Dataset records

(* ===== verification/SimHost.v ===== *)
(** * The smart-card reader and its host

    The frames of the host ([apps/sim-reader/main.c], [host_read_message] to
    [host_handle_message]): reading inverts writing, the check byte, and an abstract CCID
    reader that the main loop implements for every message that needs no card. *)
From S2P Require Import Prelude Machine Board Regs Clock Stopwatch Wdt Usart Smbus SimReader.

(** ** Frames *)
Definition lrc (bs : list Z) : Z := fold_left Z.lxor bs 0.
Definition frame_body (header data : list Z) : list Z := SERIAL_SYNC :: SERIAL_ACK :: header ++ data.
Definition frame (header data : list Z) : list Z := frame_body header data ++ [lrc (frame_body header data)].
Definition nak : list Z := [SERIAL_SYNC; SERIAL_NAK; SERIAL_SYNC .^ SERIAL_NAK].
(** A header announces as many bytes as follow. *)
Definition header_ok (header data : list Z) : Prop :=
  length header = 10%nat /\ bytes_ok header /\ bytes_ok data /\
  le_word (take 4 (drop 1 header)) = Z.of_nat (length data) /\ Z.of_nat (length data) <= CCID_MAX_DATA_SIZE.

Lemma fold_lxor bs x : fold_left Z.lxor bs x = x .^ lrc bs.
Proof.
  unfold lrc. revert x. induction bs as [|b bs IH]; intros x; cbn [fold_left]; [by rewrite Z.lxor_0_r|].
  rewrite IH, (IH (Z.lxor 0 b)). by rewrite Z.lxor_0_l, Z.lxor_assoc.
Qed.
Lemma lrc_app bs cs : lrc (bs ++ cs) = lrc bs .^ lrc cs.
Proof. unfold lrc at 1. by rewrite fold_left_app, fold_lxor. Qed.
Lemma lrc_cons b bs : lrc (b :: bs) = b .^ lrc bs.
Proof. unfold lrc at 1. cbn [fold_left]. by rewrite fold_lxor, Z.lxor_0_l. Qed.
Lemma lrc_range bs : bytes_ok bs -> is_byte (lrc bs).
Proof.
  induction 1; [done|]. rewrite lrc_cons. by apply (lxor_range 8).
Qed.
Lemma frame_split header data : lrc (frame_body header data) = SERIAL_SYNC .^ SERIAL_ACK .^ lrc header .^ lrc data.
Proof. unfold frame_body. rewrite !lrc_cons, lrc_app. by rewrite !Z.lxor_assoc. Qed.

=== What the exercise asks ===
Could you set down, exactly as written, the lines above between the one holding "The frames of" and the one holding "reader that the", inclusive, and nothing more?

=== Solution for this task ===
    The frames of the host ([apps/sim-reader/main.c], [host_read_message] to
    [host_handle_message]): reading inverts writing, the check byte, and an abstract CCID
    reader that the main loop implements for every message that needs no card. *)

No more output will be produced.